As shown in Table 6, shit as a general expletive makes up nearly half of all uses of shit. Second most common is idiomatic use, and then, still relatively common, shit in a “pronominal” form as well as a modifying negative adjective. The other uses of shit are employed less than once in two hundred thousand words, with telling someone to eat shit almost non-existent.

Table 7 below compares how often the different uses of shit pop up in male and female talk. It reveals that significant gaps appear in the top two categories as well as two of the less common ones. Women use shit both as a general expletive and as part of idiomatic set phrases one and a half times more often than men do, and two and a half times more often in the literal meaning of the word.
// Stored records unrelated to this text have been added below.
(** * hitpag: format recognition, operation inference, archive layout and
      target-conflict resolution

    A shallow embedding of the decision logic of [src/main.cpp]: the
    command line ([args]), the file type recogniser ([file_type]), the
    target conflict resolver ([target_path]), the command construction of
    [operation::compress] and [operation::decompress], the dialogue of
    the interactive mode ([interactive]) and [main] with its two
    branches.

    Conventions.
    - Path strings are [string]; the [std::filesystem::path] accessors are
      written out for the POSIX build (separator [/], libstdc++ behaviour).
    - Everything the program asks of the operating system (existence and
      kind of a path, file contents, canonical paths, tool lookup, exit
      statuses) is read from a [World] record of oracles.
    - Output, tool probes and tool executions are recorded in a trace of
      [event]s; exceptions are the error side of the [M] monad. *)

From Stdlib Require Import ZArith Ascii String.
From Stdlib.Strings Require Import Byte.
From stdpp Require Import base list strings pretty gmap.

Open Scope string_scope.
Open Scope list_scope.
Open Scope nat_scope.

(* ===================================================================== *)
(** ** Characters and strings *)
(* ===================================================================== *)

Module util.

Definition chars (s : string) : list ascii := list_ascii_of_string s.
Definition str (l : list ascii) : string := string_of_list_ascii l.

(** [std::tolower] on an [unsigned char] in the "C" locale. *)
Definition tolower (c : ascii) : ascii :=
  let n := nat_of_ascii c in
  if (65 <=? n)%nat && (n <=? 90)%nat then ascii_of_nat (n + 32) else c.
Men, on the other hand, seem to favour shit as a means to point to a defined entity (almost three times as often as women do).

Table 7: Normalised frequency and rank of different uses of shit by male and female speakers.
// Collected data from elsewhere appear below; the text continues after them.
(** ** C10: the error of the body read *)

(** C10. In the plain path the error of [ioutil.ReadAll] changes nothing: the
    handler returns the same value and makes the same calls as when the read
    succeeds with the same bytes; every request it sends upstream carries
    the bytes that were read; and when the calls before it succeed the
    request is sent. *)
Theorem body_read_error_ignored (h : HTTPProxyHandler) (env : Env)
    (req : Request) (body : string) (e : error) :
  run (processRequest h (withReadAll env (body, Some e)) req)
  = run (processRequest h (withReadAll env (body, None)) req)
  ∧ (∀ r, r ∈ requestsSent
              (run (processRequest h (withReadAll env (body, Some e)) req)).2 →
          proxyBody r = body)
  ∧ (dial env = None → writeTarget env = None → newRequest env = None →
     ∃ r, requestsSent
            (run (processRequest h (withReadAll env (body, Some e)) req)).2 = [r]
          ∧ proxyBody r = body).
Proof.
  split; [reflexivity |]. split.
  - intros r. unfold withReadAll. handler_cases env; cbn.
    all: intros Hin; repeat (apply elem_of_cons in Hin as [-> | Hin]; [done |]);
      by apply elem_of_nil in Hin.
  - intros Hd Hwt Hnr. unfold withReadAll.
    handler_cases env; cbn in Hd, Hwt, Hnr; try discriminate.
    all: by eexists.
Qed.

Lemma body_read_error_ignored_witness :
  ∃ r, requestsSent
         (run (processRequest exampleHandler
                 (withReadAll quietEnv ("par", Some "unexpected EOF"))
                 getRequest)).2 = [r]
       ∧ proxyBody r = "par".
Proof.
  apply (body_read_error_ignored exampleHandler quietEnv getRequest "par"
           "unexpected EOF"); reflexivity.
Defined.

(** ** C7: the configured user agent *)

Lemma values_Add (hdr : gmap string (list string)) (key value : string) :
  Header.values (Header.Add hdr key value) (textproto.CanonicalMIMEHeaderKey key)
  = (Header.values hdr (textproto.CanonicalMIMEHeaderKey key) ++ [value])%list.
Proof. unfold Header.Add, Header.values at 1. by rewrite lookup_insert_eq. Qed.

(** The header of every request the plain path sends, for a configured user
    agent. *)
Lemma processRequest_header (h : HTTPProxyHandler) (env : Env) (req : Request)
    (r : ProxyRequest) :
  UserAgent h ≠ "" →
  r ∈ requestsSent (run (processRequest h env req)).2 →
  proxyHeader r
  = Header.Add (copyHeadersIn env ∅ (ReqHeader req)) "User-Agent" (UserAgent h).
Proof.
  intros Hua%String.eqb_neq. handler_cases env; cbn [requestsSent].
  all: intros Hin; repeat (apply elem_of_cons in Hin as [-> | Hin];
         [cbn [proxyHeader]; by rewrite Hua |]); by apply elem_of_nil in Hin.
Qed.

(** C7 as the document has it, refuted: with the user agent ["Fixed/1.0"]
    configured and a client that sends [User-Agent: curl/8.0], the request
    sent upstream does not have the configured value as its user agent. *)
Lemma user_agent_not_overwritten :
  ¬ ∀ (h : HTTPProxyHandler) (env : Env) (req : Request) (r : ProxyRequest),
      UserAgent h ≠ "" →
      r ∈ requestsSent (run (processRequest h env req)).2 →
      Header.values (proxyHeader r) "User-Agent" = [UserAgent h].
Proof.
  intros Hclaim.
  specialize (Hclaim fixedAgentHandler quietEnv getRequest
    {| proxyMethod := "GET"; proxyURL := "http://example.com/"; proxyBody := "";
       proxyHeader := {[ "User-Agent" := ["curl/8.0"; "Fixed/1.0"] ]} |}).
  assert (["curl/8.0"; "Fixed/1.0"] = ["Fixed/1.0"]) as Habsurd; [| discriminate].
  apply Hclaim; [done |]. vm_compute. apply list_elem_of_here.
Qed.

(** The same run, read as the wire reads it: [Request.Write] sends the value
    [Header.Get] gives, the first one, which is the client's. *)
Example user_agent_sent_is_the_clients :
  (λ r, (Header.values (proxyHeader r) "User-Agent",
         Header.Get (proxyHeader r) "User-Agent"))
    <$> requestsSent (run (processRequest fixedAgentHandler quietEnv getRequest)).2
  = [(["curl/8.0"; "Fixed/1.0"], "curl/8.0")].
Proof. by vm_compute. Qed.

(** C7, amended.  When a user agent is configured, the header of the request
    sent upstream is the sanitized copy of the client's header with the
    configured value added by [Header.Add]: the [User-Agent] values are the
    ones copied from the client, which are the values of the client's fields
    that are not dropped and are named [User-Agent] once canonical, followed
    by the configured value.  The configured value is the first, and so the
    one [Header.Get] gives, exactly when nothing was copied. *)
Theorem user_agent_appended (h : HTTPProxyHandler) (env : Env) (req : Request)
    (r : ProxyRequest) :
  UserAgent h ≠ "" →
  r ∈ requestsSent (run (processRequest h env req)).2 →
  Header.values (proxyHeader r) "User-Agent"
  = (concat (snd <$> filter (keptAs (dynDropHdrs (ReqHeader req)) "User-Agent")
                       (mapRange env (ReqHeader req)))
     ++ [UserAgent h])%list
  ∧ last (Header.values (proxyHeader r) "User-Agent") = Some (UserAgent h)
  ∧ Header.Get (proxyHeader r) "User-Agent"
    = hd (UserAgent h)
        (concat (snd <$> filter (keptAs (dynDropHdrs (ReqHeader req)) "User-Agent")
                           (mapRange env (ReqHeader req)))).
Proof.
  intros Hua Hin. rewrite (processRequest_header h env req r Hua Hin).
  pose proof (values_Add (copyHeadersIn env ∅ (ReqHeader req)) "User-Agent"
                (UserAgent h)) as Hvalues.
  change (textproto.CanonicalMIMEHeaderKey "User-Agent") with "User-Agent"
    in Hvalues.
  unfold copyHeadersIn in *.
  rewrite (values_appendValues ∅ _ "User-Agent" _ (copyFields_lookup _ _ _ _))
    in Hvalues.
  change (Header.values ∅ "User-Agent") with (@nil string) in Hvalues.
  cbn [app] in Hvalues.
  unfold Header.Get.
  change (textproto.CanonicalMIMEHeaderKey "User-Agent") with "User-Agent".
  rewrite Hvalues. split; [done |]. split.
  - by rewrite last_snoc.
  - by destruct (concat _).
Qed.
Description Example Male Female
Shit per million words Rank Shit per million words Rank
General expletive (Oh) Shit! 28.85 1 41 1
Idiomatic “set phrase” Give a shit 10.16 2 14.69 2
“Pronominal” form Like shit 7.31 3 8.56 3
Modifying negative adjective Smelling shitty animals/All the shit films 6.29 4 7.03 4
Reference to defined entity You know all this shit 5.28 5 1.83 9
Personal insult You shit! 4.67 6 3.36 6
Literal usage Someone shat on the floor 2.64 7 6.42 5
Cursing expletive Shit me! 2.64 7 2.14 8
Unclassifiable due to insufficient context No, yes, shit <unclear>? 1.21 8 2.44 7
Emphatic intensifier Shit scared 0.4 9 0.3 10
Command Eat shit! 0.2 10 0.3 10

Having looked at the findings above, it seems pretty clear that men and women swear differently, with fuck spit out more frequently by men, and shit present more often on the tongues of women.
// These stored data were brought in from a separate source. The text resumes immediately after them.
(** * The database entity loader of the persistence layer

    A shallow embedding of [src/persistment/DatabaseEntityLoader.ts]: the
    walk that collects the subjects of a persist operation (cascades of
    inserts and updates), the batched load of their database state, and the
    walk that looks for entities removed by cascades.

    JavaScript objects are property maps, the loader's mutable subjects live
    in a store addressed by their allocation index, and the subject
    collection is the list of the addresses pushed into it, so that two
    entries of the collection can be one and the same subject.

    The asynchronous code runs as JavaScript runs it: a callback runs without
    interruption up to the read it awaits, the callbacks joined by
    [Promise.all] are all started before any of their reads is answered, and
    each goes on when its read is answered, at the moment the connection
    chooses.  A rejection reaches [load] as it occurs and stops none of the
    callbacks in flight. *)

From stdpp Require Import base option list strings gmap.
From Stdlib Require Import ZArith.

(* ------------------------------------------------------------------------- *)
(** ** Values and object literals *)

(** Index of a persisted entity in the object graph handed to [load]. *)
Definition Ref := nat.

(** The JavaScript values that entities hold in their properties. *)
Inductive Value : Type :=
| VUndefined
| VNull
| VBool (b : bool)
| VNum (n : Z)
| VStr (s : string)
| VRef (r : Ref).

#[global] Instance Value_eq_dec : EqDecision Value.
Proof. solve_decision. Defined.

(** [ObjectLiteral]: a map from property names to values. *)
Definition ObjectLiteral := gmap string Value.

(** [entity[propertyName]]: a missing property reads as [undefined]. *)
Definition getProperty (entity : ObjectLiteral) (propertyName : string) : Value :=
  default VUndefined (entity !! propertyName).

(** The persisted object graph: entities refer to each other by reference,
    so a graph may be cyclic or share entities. *)
Definition EntityHeap := list ObjectLiteral.

(** The object a value denotes.  A primitive value has no properties of its
    own; a reference outside the graph denotes the empty object. *)
Definition derefObject (heap : EntityHeap) (value : Value) : ObjectLiteral :=
  match value with
  | VRef r => default ∅ (heap !! r)
  | _ => ∅
  end.

(** JavaScript's ToBoolean, as used by [if (x)] and [!!x]. *)
Definition truthy (value : Value) : bool :=
  match value with
  | VUndefined | VNull => false
  | VBool b => b
  | VNum n => negb (n =? 0)%Z
  | VStr s => negb (bool_decide (s = ""%string))
  | VRef _ => true
  end.

(** Strict equality [===]. *)
Definition strictEq (x y : Value) : bool := bool_decide (x = y).

(** [x !== null && x !== undefined]. *)
Definition isPresent (value : Value) : bool :=
  negb (strictEq value VNull) && negb (strictEq value VUndefined).

(* ------------------------------------------------------------------------- *)
(** ** Metadata *)

Definition Target := string.

(** The cardinality and ownership of a relation. *)
Inductive RelationType : Type :=
| ManyToOne
| OneToOneOwner
| OneToOneNotOwner
| OneToMany.

(** Modelled from the spec: the class RelationMetadata is not part of the
    sources at hand.  The relation descriptor exposes its cardinality, its
    three cascade flags, the entity type on the other side, the names the
    loader puts in its queries, and the two accessors of relation
    identifiers, which the loader consumes as they are. *)
Record RelationMetadata : Type := {
  propertyName : string;
  relationType : RelationType;
  isCascadeInsert : bool;
  isCascadeUpdate : bool;
  isCascadeRemove : bool;
  inverseTarget : Target;
  joinColumnReferencedProperty : string;
  inverseSideProperty : string;
  getOwnEntityRelationId : ObjectLiteral → Value;
  getInverseEntityRelationId : ObjectLiteral → Value
}.

Definition isManyToOne (relation : RelationMetadata) : bool :=
  match relationType relation with ManyToOne => true | _ => false end.

Definition isOneToOneOwner (relation : RelationMetadata) : bool :=
  match relationType relation with OneToOneOwner => true | _ => false end.

Definition isOneToOneNotOwner (relation : RelationMetadata) : bool :=
  match relationType relation with OneToOneNotOwner => true | _ => false end.

(** Modelled from the spec: [relation.getEntityValue(entity)] reads the
    relation's property of the entity. *)
Definition getEntityValue (relation : RelationMetadata) (entity : ObjectLiteral) : Value :=
  getProperty entity (propertyName relation).

(** Modelled from the spec: [relation.isEntityDefined(value)] holds of a real
    entity reference, and of nothing else. *)
Definition isEntityDefined (value : Value) : bool :=
  match value with VRef _ => true | _ => false end.

(** Modelled from the spec: the class EntityMetadata is not part of the
    sources at hand.  It gives the entity type, the name of its table, the
    property that holds the primary key and the relation descriptors. *)
Record EntityMetadata : Type := {
  target : Target;
  tableName : string;
  primaryProperty : string;
  relations : list RelationMetadata
}.

(** The result of a call to the repository. *)
Inductive Fetch (A : Type) : Type :=
| FetchOk (rows : A)
| FetchFail (reason : string).
Arguments FetchOk {A} rows.
Arguments FetchFail {A} reason.

(** Modelled from the spec: the connection resolves the metadata of an entity
    type and answers the two kinds of reads the loader issues, a batch by
    identifiers and a single row selected by [alias.column = :id].  It
    answers the reads when it chooses to: [answerTime n] is the moment of the
    answer to the read issued as the [n]-th, counted from 0, so that of the
    reads in flight the one with the least moment is answered first. *)
Record Connection : Type := {
  getMetadata : Target → EntityMetadata;
  findByIds : Target → list Value → Fetch (list ObjectLiteral);
  getSingleResult : Target → string → Value → Fetch (option ObjectLiteral);
  answerTime : nat → nat
}.

(** A read issued to the repository. *)
Inductive Query : Type :=
| QFindByIds (entityTarget : Target) (alias : string) (ids : list Value)
| QSingleResult (entityTarget : Target) (alias column : string) (id : Value).

(** The failure the connection answers a read with, if it does. *)
Definition queryFailure (connection : Connection) (q : Query) : option string :=
  match q with
  | QFindByIds t _ ids =>
      match findByIds connection t ids with FetchFail f => Some f | FetchOk _ => None end
  | QSingleResult t _ column id =>
      match getSingleResult connection t column id with
      | FetchFail f => Some f
      | FetchOk _ => None
      end
  end.

(* ------------------------------------------------------------------------- *)
(** ** Subjects and the loader's state *)

(** Modelled from the spec: the class Subject is not part of the sources at
    hand.  A subject pairs the persisted entity with the entity loaded from
    the database, either of which may be missing, and carries the removal
    mark. *)
Record Subject : Type := {
  metadata : EntityMetadata;
  entity : option ObjectLiteral;
  databaseEntity : option ObjectLiteral;
  markedAsRemoved : bool
}.

Definition entityTarget (subject : Subject) : Target := target (metadata subject).

(** Modelled from the spec: the identifier of a subject is the primary key of
    its persisted entity, or of its database entity when it has no persisted
    one. *)
Definition mixedId (subject : Subject) : Value :=
  match entity subject, databaseEntity subject with
  | Some e, _ => getProperty e (primaryProperty (metadata subject))
  | None, Some d => getProperty d (primaryProperty (metadata subject))
  | None, None => VUndefined
  end.

(** Address of a subject: the index it was allocated at. *)
Definition SubjectAddr := nat.

(** The state of a loader: every subject created so far, the subject
    collection [loadMap] as the addresses pushed into it, in order, and the
    reads issued so far. *)
Record LoaderState : Type := {
  subjects : list Subject;
  loadMap : list SubjectAddr;
  queries : list Query
}.

Definition initialState : LoaderState :=
  {| subjects := []; loadMap := []; queries := [] |}.

(** Why a [load] rejects: a read failed, or a property was read from an
    entity that is [undefined]. *)
Inductive LoadError : Type :=
| FetchError (reason : string)
| AbsentEntityRead.

(** The outcome of a computation of the loader, with the state it has
    brought the loader to.  [OutOfFuel] stands for a computation that was cut
    at the depth of recursion it was allowed.  [Awaiting] is a computation
    that waits: [read] is the rank, among the reads issued, of the first of
    its reads in flight that will be answered, and [resume] is how it goes on
    from the state the loader is in at that moment, which the callbacks that
    ran in between may have changed.  [rejected] holds the error when the
    promise of the computation is rejected already and only the callbacks it
    has started go on. *)
Inductive Outcome (A : Type) : Type :=
| Resolved (result : A) (st : LoaderState)
| Rejected (error : LoadError) (st : LoaderState)
| OutOfFuel (st : LoaderState)
| Awaiting (rejected : option LoadError) (read : nat)
    (resume : LoaderState → Outcome A) (st : LoaderState).
Arguments Resolved {A} result st.
Arguments Rejected {A} error st.
Arguments OutOfFuel {A} st.
Arguments Awaiting {A} rejected read resume st.

Definition Loader (A : Type) : Type := LoaderState → Outcome A.

Definition ret {A} (a : A) : Loader A := fun st => Resolved a st.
It would now be interesting to grab a bunch of other obscenities and conduct similar, but perhaps more detailed, studies to see if this kind of division hides in other places too. Before that, however, it would do no harm to compare my study of shit with a study conducted on a newer corpus. The BNC was compiled in the 90s and since then the use of shit could have changed. Analysing written language corpora – not only spoken language corpora – could also provide additional insights.

P.S.
As a quick experiment, I counted the use of fuck and shit in the book I wrote last year (38 thousand words), and then compared it with a small corpus (15 thousand words) of my partner’s recent emails and chats, and the results I got seem to be consistent with the study conducted for the purpose of this article: me (male) fuck – 27, shit – 7; her (female): fuck – 6, shit – 9.

9 thoughts on “Women give more shit

  1. John Cowan March 2, 2015 / 12:01 am

    Great data, but the introduction is too God-damned parochial. Two-thirds of all anglophones do not use bloody as a swear, or intensively at all.

    Liked by 1 person

    • bob March 6, 2015 / 3:14 pm

      On the other hand, he did say British English. There’s English and then there’s argot. There certainly no such thing as British English.

      Like

      • John Cowan April 3, 2015 / 1:04 am

        The hell you say.

        ***

        Spock: They like you very much, but they are not the hell “your” whales.

        Dr. Gillian Taylor: I suppose they told you that.

        Spock: The hell they did.

        Like

  2. AthenaC March 2, 2015 / 2:28 am

    I love it – as a frequent user of the word “shit,” your academic examination of the word’s usage was fascinating, This is fucking fabulous shit!

    Like

  3. eflnotes March 2, 2015 / 3:53 pm

    neat thanks

    it is interesting to note that the difference between females and males drops when crosstabulating with type of interaction in spoken text (monologue vs dialogue) from a LL (lLog-likelihood) score of about 10 to about 3

    did you also try using the BNC64 (http://corpora.lancs.ac.uk/bnc64/) to look at differences?

    ta
    mura

    Like

  4. MercuryPearson March 5, 2015 / 8:53 am

    From the title I was concerned the article would be misogynistic, but the theme and contents of the article turned that around. I enjoyed this! Kudos to the data and research you did, as well. I found this entertaining and interesting.